WORK TO BE COMPLETED >>
Within the records below, reproduce without change the lines from the line that has "M S B) s s'" through the line that has "induction n as", and only those.

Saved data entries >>
(* ===== verification/EntryProps.v ===== *)
(** * Properties of the record codec (slots/journal.go) *)

From S2P Require Import Prelude Sha256 BlockDev Entry.
Import Entry.

Module EntryProps.

(** ** Reading from a byte slice *)

Lemma ReadFull_bytes_short fuel n acc (s : bytes) :
  len acc + len s < n → n - len acc ≤ Z.of_nat fuel →
  ∃ s' e, ReadFull_loop fuel n acc s = (s', Err e).
Proof.
  revert acc s. induction fuel as [|fuel IH]; intros acc s Hs Hf; [pose proof (len_nonneg s); lia|].
  cbn [ReadFull_loop]. pose proof (len_nonneg s). rewrite (proj2 (Z.leb_gt _ _)) by lia.
  unfold mbind, M_bind, Read, bytes_reader. destruct s as [|x s].
  - rewrite (proj2 (Z.eqb_neq _ _)) by lia. eauto.
  - set (m := n - len acc) in *.
    assert (zdrop m (x :: s) = [] ∧ ztake m (x :: s) = x :: s) as [-> ->].
    { unfold zdrop, ztake, len in *. split; [apply drop_ge|apply take_ge]; lia. }
    apply IH; rewrite len_app; unfold len in *; cbn [length] in *; lia.
Qed.

(** [io.ReadFull] on a [bytes.Reader]. *)
Lemma ReadFull_bytes n (s : bytes) s' b :
  0 ≤ n → ReadFull n s = (s', Ok b) → s = b ++ s' ∧ len b = n.
Proof.
  intros Hn HF. destruct (decide (n ≤ len s)) as [Hle|Hgt].
  - destruct (ReadFull_stream (R := bytes) n s 0 (ztake n s) (zdrop n s)) as (r' & HF' & Hs).
    + cbn. symmetry. apply ztake_zdrop.
    + rewrite len_take; lia.
    + rewrite HF in HF'. injection HF' as -> ->. cbn in Hs. subst.
      split; [by rewrite ztake_zdrop|apply len_take; lia].
  - unfold ReadFull in HF.
    destruct (ReadFull_bytes_short (Z.to_nat n) n [] s) as (s1 & e & HE);
      [unfold len in *; cbn; lia|change (len (@nil byte)) with 0; lia|].
    by rewrite HE in HF.
Qed.

Lemma ctx_Ok_inv {S A} msg (m : M S A) s s' a : ctx msg m s = (s', Ok a) → m s = (s', Ok a).
Proof. unfold ctx. destruct (m s) as [s1 []]; naive_solver. Qed.

Lemma bind_Ok_inv {S A B} (m : M S A) (f : A → M S B) s s' b :
  (m ≫= f) s = (s', Ok b) → ∃ s1 a, m s = (s1, Ok a) ∧ f a s1 = (s', Ok b).
Proof. unfold mbind, M_bind. destruct (m s) as [s1 []]; naive_solver. Qed.

Lemma be_encode_mod n z : be_encode n (z mod 256 ^ Z.of_nat n) = be_encode n z.
Proof.
  enough (∀ m, (n ≤ m)%nat → be_encode n (z mod 256 ^ Z.of_nat m) = be_encode n z) as H by by apply H.
  induction n as [|n IH]; intros m Hm; [done|]. cbn [be_encode]. rewrite IH by lia. f_equal.
  apply b2z_inj. rewrite !b2z_z2b, !Z.shiftr_div_pow2 by lia.
  replace (2 ^ (8 * Z.of_nat n)) with (256 ^ Z.of_nat n) by (by rewrite Z.pow_mul_r by lia).
  replace (Z.of_nat m) with (Z.of_nat n + (1 + (Z.of_nat m - Z.of_nat n - 1))) by lia.
  rewrite !Z.pow_add_r by lia. change (256 ^ 1) with 256.
  set (a := 256 ^ Z.of_nat n). set (b := 256 ^ (Z.of_nat m - Z.of_nat n - 1)).
  assert (0 < a) by (apply Z.pow_pos_nonneg; lia). assert (0 < b) by (apply Z.pow_pos_nonneg; lia).
  rewrite Z.rem_mul_r by lia. rewrite (Z.mul_comm a), Z.div_add by lia.
  rewrite Z.div_small by (apply Z.mod_pos_bound; lia). rewrite Z.add_0_l, Z.rem_mul_r by lia.
  rewrite Z.mul_comm, Z_mod_plus_full. apply Z.mod_mod. lia.
Qed.

Lemma be_encode_decode b : be_encode (length b) (be_decode b) = b.
Proof.
  induction b as [|x b IH]; [done|]. cbn [length be_encode].
  assert (be_decode (x :: b) = b2z x * 256 ^ len b + be_decode b) as Hd.
  { unfold be_decode. cbn [foldl]. rewrite be_decode_cons_acc.
    rewrite shiftl_lor_add by apply b2z_range. unfold be_decode. lia. }
  pose proof (be_decode_range b) as Hr. unfold len in *. f_equal.
  - apply b2z_inj. rewrite b2z_z2b, Z.shiftr_div_pow2 by lia.
    replace (2 ^ (8 * Z.of_nat (length b))) with (256 ^ Z.of_nat (length b)) by (by rewrite Z.pow_mul_r by lia).
    rewrite Hd, Z.add_comm, Z.div_add by lia. rewrite Z.div_small by lia.
    apply Z.mod_small, b2z_range.
  - rewrite <-(be_encode_mod _ (be_decode (x :: b))), Hd, Z.add_comm, Z_mod_plus_full.
    rewrite Z.mod_small by lia. exact IH.
Qed.

Lemma be_encode_decode_n n b : len b = Z.of_nat n → be_encode n (be_decode b) = b.
Proof. intros Hl. replace n with (length b) by (unfold len in Hl; lia). apply be_encode_decode. Qed.

Lemma stream_bytes (s : bytes) a : stream s a s.
Proof. reflexivity. Qed.

Section Props.
Context `{P : Platform}.

(** C13 A well-formed record ([entry_wf]: it has the magic, a revision from 1 to
    2^32 - 1, the length and the SHA-256 of its data) that [marshalEntry]
    writes is read back by [unmarshalEntry] as the same record, and exactly its
    bytes are consumed.  Records of revision 0 are outside of this: they are
    written but refused ([revision_exhausted]). *)
Theorem entry_roundtrip (e : entry) (b rest : bytes) :
  entry_wf e → marshalEntry e = Ok b →
  unmarshalEntry (b ++ rest) = (rest, Ok e) ∧ len b = Size e.
Proof.
  intros Hwf Hm. rewrite (marshalEntry_wf e Hwf) in Hm. injection Hm as <-.
  destruct (unmarshal_encoding (R := bytes) (encoding e ++ rest) 0 e rest Hwf (stream_bytes _ 0)) as (r & -> & Hs).
  cbn in Hs. subst. by rewrite (len_encoding e Hwf).
Qed.

(** C14 Everything [unmarshalEntry] accepts is a well-formed record (magic,
    non-zero revision, announced length, matching SHA-256), and the bytes it
    consumed are the ones [marshalEntry] writes for that record. *)
Theorem unmarshal_accepts_only_records (b rest : bytes) (e : entry) :
  unmarshalEntry b = (rest, Ok e) →
  entry_wf e ∧ marshalEntry e = Ok (encoding e) ∧ b = encoding e ++ rest.
Proof.
  intros Hu. unfold unmarshalEntry in Hu.
  apply bind_Ok_inv in Hu as (s1 & magic & H1%ctx_Ok_inv & Hu).
  destruct (bool_decide (magic ≠ magic0)) eqn:Hmag; [done|]. bool_prop. apply dec_stable in Hmag.
  apply bind_Ok_inv in Hu as (s2 & rev & H2%ctx_Ok_inv & Hu).
  destruct (be_decode rev =? 0) eqn:Hrev; [done|]. bool_prop.
  apply bind_Ok_inv in Hu as (s3 & dl & H3%ctx_Ok_inv & Hu).
  apply bind_Ok_inv in Hu as (s4 & sha & H4%ctx_Ok_inv & Hu).
  destruct (max_alloc <? be_decode dl) eqn:Hal; [done|]. bool_prop.
  pose proof (be_decode_range dl) as Hdl. pose proof (be_decode_range rev) as Hrr.
  apply bind_Ok_inv in Hu as (s5 & data & H5%ctx_Ok_inv & Hu).
  destruct (bool_decide (Sha256.Sum256 data ≠ sha)) eqn:Hsha; [done|]. bool_prop.
  apply dec_stable in Hsha. injection Hu as -> <-.
  apply ReadFull_bytes in H1 as [E1 L1], H2 as [E2 L2], H3 as [E3 L3], H4 as [E4 L4],
    H5 as [E5 L5]; [|lia..].
  rewrite L2 in Hrr. change (256 ^ 4) with (2 ^ 32) in Hrr.
  assert (entry_wf (mkEntry magic (be_decode rev) (be_decode dl) sha data)) as Hwf.
  { split; cbn; [done|lia|done|lia|done]. }
  split_and!; [done|by apply marshalEntry_wf|].
  unfold encoding, header. cbn [Revision DataLen DataSHA256 Data].
  rewrite !be_encode_decode_n by done. rewrite <-Hmag, <-!app_assoc. congruence.
Qed.

(** [marshalEntry] writes nothing for a record with the wrong magic or with
    a digest that is not that of its data. *)
Theorem marshal_rejects (e : entry) :
  Magic e ≠ magic0 ∨ DataSHA256 e ≠ Sha256.Sum256 (Data e) → ∃ msg, marshalEntry e = Err msg.
Proof.
  intros Hbad. unfold marshalEntry. destruct (decide (Magic e = magic0)) as [Hm|Hm].
  - rewrite bool_decide_false by (by intros []). destruct Hbad as [|Hs]; [done|].
    rewrite bool_decide_true by congruence. eauto.
  - rewrite bool_decide_true by done. eauto.
Qed.

(** A header whose [DataLen] exceeds what [make] can allocate makes
    [unmarshalEntry] panic instead of returning an error: the length is used
    before the checksum is verified. *)
Theorem unmarshal_panics_on_length (rev dl : Z) (sha rest : bytes) :
  0 < rev < 2 ^ 32 → max_alloc < dl < 2 ^ 64 → length sha = 32%nat →
  ∃ s, unmarshalEntry (header rev dl sha ++ rest) = (s, Panic "makeslice: len out of range").
Proof.
  intros Hrev Hdl Hsha. rewrite header_app.
  destruct (ReadFull_stream (R := bytes) 4 _ 0 magic0 (be_encode 4 rev ++ be_encode 8 dl ++ sha ++ rest)
      (stream_bytes _ 0) eq_refl) as (r1 & E1 & Hs1).
  destruct (ReadFull_stream (R := bytes) 4 r1 _ _ _ Hs1) as (r2 & E2 & Hs2);
    [unfold len; by rewrite length_be_encode|].
  destruct (ReadFull_stream (R := bytes) 8 r2 _ _ _ Hs2) as (r3 & E3 & Hs3);
    [unfold len; by rewrite length_be_encode|].
  destruct (ReadFull_stream (R := bytes) 32 r3 _ _ _ Hs3) as (r4 & E4 & Hs4);
    [unfold len; by rewrite Hsha|].
  exists r4. pose proof max_alloc_nonneg. unfold unmarshalEntry.
  erewrite bind_Ok by (unfold ctx; by rewrite E1). rewrite bool_decide_false by (by intros []).
  erewrite bind_Ok by (unfold ctx; by rewrite E2).
  rewrite be_decode_encode_small by (cbn; lia). rewrite (proj2 (Z.eqb_neq _ _)) by lia.
  erewrite bind_Ok by (unfold ctx; by rewrite E3). erewrite bind_Ok by (unfold ctx; by rewrite E4).
  rewrite be_decode_encode_small by (cbn; lia). by rewrite (proj2 (Z.ltb_lt _ _)) by lia.
Qed.
End Props.

(** ** The golden vector of [TestEntryMarshal] and [TestEntryUnmarshal] *)

#[local] Existing Instance amd64.

Definition hello : bytes := String.list_byte_of_string "hello".

Definition golden : entry := mkEntry magic0 42 5 (Sha256.Sum256 hello) hello.

Definition golden_bytes : bytes :=
 [x54; x46; x4a; x30; x00; x00; x00; x2a; x00; x00; x00; x00; x00; x00; x00; x05;
  x2c; xf2; x4d; xba; x5f; xb0; xa3; x0e; x26; xe8; x3b; x2a; xc5; xb9; xe2; x9e;
  x1b; x16; x1e; x5c; x1f; xa7; x42; x5e; x73; x04; x33; x62; x93; x8b; x98; x24;
  x68; x65; x6c; x6c; x6f].

Lemma golden_wf : entry_wf golden.
Proof. split; [done|cbn; lia|done|vm_compute; done|done]. Qed.

Lemma entry_roundtrip_witness :
  unmarshalEntry (golden_bytes ++ [xff]) = ([xff], Ok golden) ∧ len golden_bytes = Size golden.
Proof. apply (entry_roundtrip golden golden_bytes [xff] golden_wf). vm_compute. reflexivity. Defined.

Lemma unmarshal_accepts_only_records_witness :
  entry_wf golden ∧ marshalEntry golden = Ok (encoding golden) ∧
  golden_bytes ++ [xff] = encoding golden ++ [xff].
Proof.
  apply (unmarshal_accepts_only_records (golden_bytes ++ [xff]) [xff] golden).
  vm_compute. reflexivity.
Defined.

Lemma marshal_rejects_witness :
  ∃ msg, marshalEntry (mkEntry magic0 42 5 (Sha256.Sum256 [x00]) hello) = Err msg.
Proof. apply marshal_rejects. right. vm_compute. discriminate. Defined.

Lemma unmarshal_panics_on_length_witness :
  ∃ s, unmarshalEntry (header 1 (2 ^ 50) (Sha256.Sum256 []) ++ [])
       = (s, Panic "makeslice: len out of range").
Proof. apply unmarshal_panics_on_length; [lia|cbn; lia|reflexivity]. Defined.
End EntryProps.
(** The same, block by block. *)
Definition detected_at (c : storage) (h : headmap) (p : Z) : Prop :=
  match h p with
  | Some e => intact c p e ∨ Sha256.Sum256 (stored_data c p e) ≠ DataSHA256 e
  | None => True
  end.

#[export] Instance detected_at_dec c h p : Decision (detected_at c h p).
Proof. unfold detected_at. destruct (h p); apply _. Defined.

#[export] Instance torn_detected_dec c h : Decision (torn_detected c h).
Proof.
  refine (cast_if (decide (Forall (λ i, detected_at c h (st + Z.of_nat i)) (seq 0 (Z.to_nat L))))).
  - abstract (intros p e Hp He Hn; rewrite Forall_seq in *;
      specialize (f (Z.to_nat (p - st)) ltac:(lia)); rewrite Z2Nat.id in f by lia;
      replace (st + (p - st)) with p in f by lia; unfold detected_at in f;
      rewrite He in f; by destruct f).
  - abstract (intros Ht; apply n, Forall_seq; intros i Hi; unfold detected_at;
      destruct (h (st + Z.of_nat i)) as [e|] eqn:He; [|done];
      destruct (decide (intact c (st + Z.of_nat i) e)); [by left|right; apply Ht; [lia|done|done]]).
Defined.

(** ** Sizes *)

Context (G : geometry_ok bs st L).

Lemma bs_pos : 0 < bs.
Proof. pose proof (geo_bs _ _ _ G). unfold entryHeaderSize in *. lia. Qed.

Lemma Size_pos e : 0 < Size e.
Proof. unfold Size, entryHeaderSize. pose proof (len_nonneg (Data e)). lia. Qed.

Lemma extent_pos e : 0 < extent e.
Proof. apply nblocks_pos; [exact bs_pos|apply Size_pos]. Qed.

Lemma extent_max e : record_ok e → extent e ≤ max_extent.
Proof. intros []. apply nblocks_mono; [exact bs_pos|done]. Qed.

(** Three records of the largest size need at most two more blocks than the
    journal has. *)
Lemma max_extent_third : 3 * max_extent ≤ L + 2.
Proof.
  unfold max_extent, minEntries. pose proof bs_pos as Hbs.
  pose proof (geo_length _ _ _ G).
  pose proof (nblocks_bounds bs Hbs (L * bs / 3)).
  pose proof (Z.div_mod (L * bs) 3 ltac:(lia)). pose proof (Z.mod_pos_bound (L * bs) 3 ltac:(lia)).
  nia.
Qed.

Lemma max_extent_pos : 0 < max_extent.
Proof.
  apply nblocks_pos; [exact bs_pos|]. unfold minEntries.
  pose proof (geo_length _ _ _ G). pose proof (geo_bs _ _ _ G). unfold entryHeaderSize in *.
  apply Z.div_str_pos. nia.
Qed.

Lemma encoding_header e : record_ok e → ztake entryHeaderSize (encoding e) =
  header (Revision e) (DataLen e) (DataSHA256 e).
Proof.
  intros [Hwf _ _]. unfold encoding, ztake. apply take_app_eq.
  pose proof (len_header (Revision e) (DataLen e) (DataSHA256 e)
                ltac:(by rewrite (wf_sha _ Hwf))) as Hh.
  unfold len in Hh. lia.
Qed.

(** The first block of a record holds its header, hence the magic. *)
Lemma blk0_header e : record_ok e → ztake entryHeaderSize (blk bs (encoding e) 0) =
  header (Revision e) (DataLen e) (DataSHA256 e).
Proof.
  intros Hok. rewrite <-(encoding_header e Hok).
  pose proof (blk_0_prefix bs bs_pos (encoding e)) as Hb.
  apply (f_equal (ztake entryHeaderSize)) in Hb. unfold ztake in *. rewrite !take_take in Hb.
  pose proof (geo_bs _ _ _ G).
  assert (entryHeaderSize ≤ len (encoding e)).
  { rewrite (len_encoding e (rec_wf _ Hok)). unfold Size. pose proof (len_nonneg (Data e)). lia. }
  by rewrite !Nat.min_l in Hb by lia.
Qed.

Lemma blk0_magic e : record_ok e → ztake 4 (blk bs (encoding e) 0) = magic0.
Proof.
  intros Hok. pose proof (blk0_header e Hok) as Hb. apply (f_equal (ztake 4)) in Hb.
  unfold ztake in *. rewrite take_take in Hb. exact Hb.
Qed.

(** ** Chains *)

Lemma chain_le c h r p es q : chain c h r p es q → p + len es ≤ q.
Proof.
  revert r p. induction es as [|e es IH]; intros r p; cbn [chain].
  - intros ->. unfold len. cbn [length]. lia.
  - intros (_ & _ & _ & _ & Hc). apply IH in Hc. pose proof (extent_pos e).
    unfold len in *. cbn [length]. lia.
Qed.

Lemma chain_last c h e0 p es q :
  chain c h (Revision e0) p es q →
  Revision e0 + (if es is [] then 0 else 1) ≤ Revision (last_from e0 es) ∧
  ∀ e, e ∈ es → Revision e ≤ Revision (last_from e0 es).
Proof.
  revert e0 p. induction es as [|e es IH]; intros e0 p; cbn [chain last_from foldl].
  - intros _. split; [lia|]. by intros e ?%elem_of_nil.
  - intros (Hr & _ & _ & _ & Hc). destruct (IH _ _ Hc) as [Hle Hall].
    assert (Revision e ≤ Revision (last_from e es)) by (destruct es; lia).
    split; [unfold last_from in *; lia|]. intros e' [->|He']%elem_of_cons; [done|].
    by apply Hall.
Qed.

Lemma chain_last_pos c h g es q :
  chain c h 0 g es q →
  0 ≤ Revision (last_entry es) ∧ (es ≠ [] → 0 < Revision (last_entry es)).
Proof.
  intros Hc. destruct (chain_last c h zero_entry g es q Hc) as [Hl _].
  change (Revision zero_entry) with 0 in Hl. unfold last_entry. destruct es; [done|].
  split; [lia|intros _; lia].
Qed.

(** Inside a complete record there is no other record. *)
Lemma intact_no_head c h p e i :
  heads_ok c h → record_ok e → intact c p e → st ≤ p → p + extent e ≤ st + L →
  1 ≤ i < extent e → h (p + i) = None.
Proof.
  intros Hh Hok Hin Hp Hq Hi. destruct (Hh (p + i) ltac:(lia)) as (b & Hb & _ & Hm).
  rewrite (Hin i ltac:(lia)) in Hb. injection Hb as <-.
  destruct (h (p + i)) as [e'|]; [|done]. destruct Hm as (Heq & Hok' & _).
  exfalso. apply (rec_inert _ Hok i Hi). rewrite Heq. by apply blk0_magic.
Qed.
End Layout.

(** ** Reading a record back *)

Section Scan.
Context `{P : Platform} `{B : !BlockReaderWriter D} `{BD : !BlockDevice D}.
Context (d : D) (st L : Z).
Let bs := BlockSize d.
Let c := contents d.
Context (G : geometry_ok bs st L) (Hwf : dev_wf d).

OUTPUT FOR THIS EXERCISE >>
Lemma bind_Ok_inv {S A B} (m : M S A) (f : A → M S B) s s' b :
  (m ≫= f) s = (s', Ok b) → ∃ s1 a, m s = (s1, Ok a) ∧ f a s1 = (s', Ok b).
Proof. unfold mbind, M_bind. destruct (m s) as [s1 []]; naive_solver. Qed.

Lemma be_encode_mod n z : be_encode n (z mod 256 ^ Z.of_nat n) = be_encode n z.
Proof.
  enough (∀ m, (n ≤ m)%nat → be_encode n (z mod 256 ^ Z.of_nat m) = be_encode n z) as H by by apply H.
  induction n as [|n IH]; intros m Hm; [done|]. cbn [be_encode]. rewrite IH by lia. f_equal.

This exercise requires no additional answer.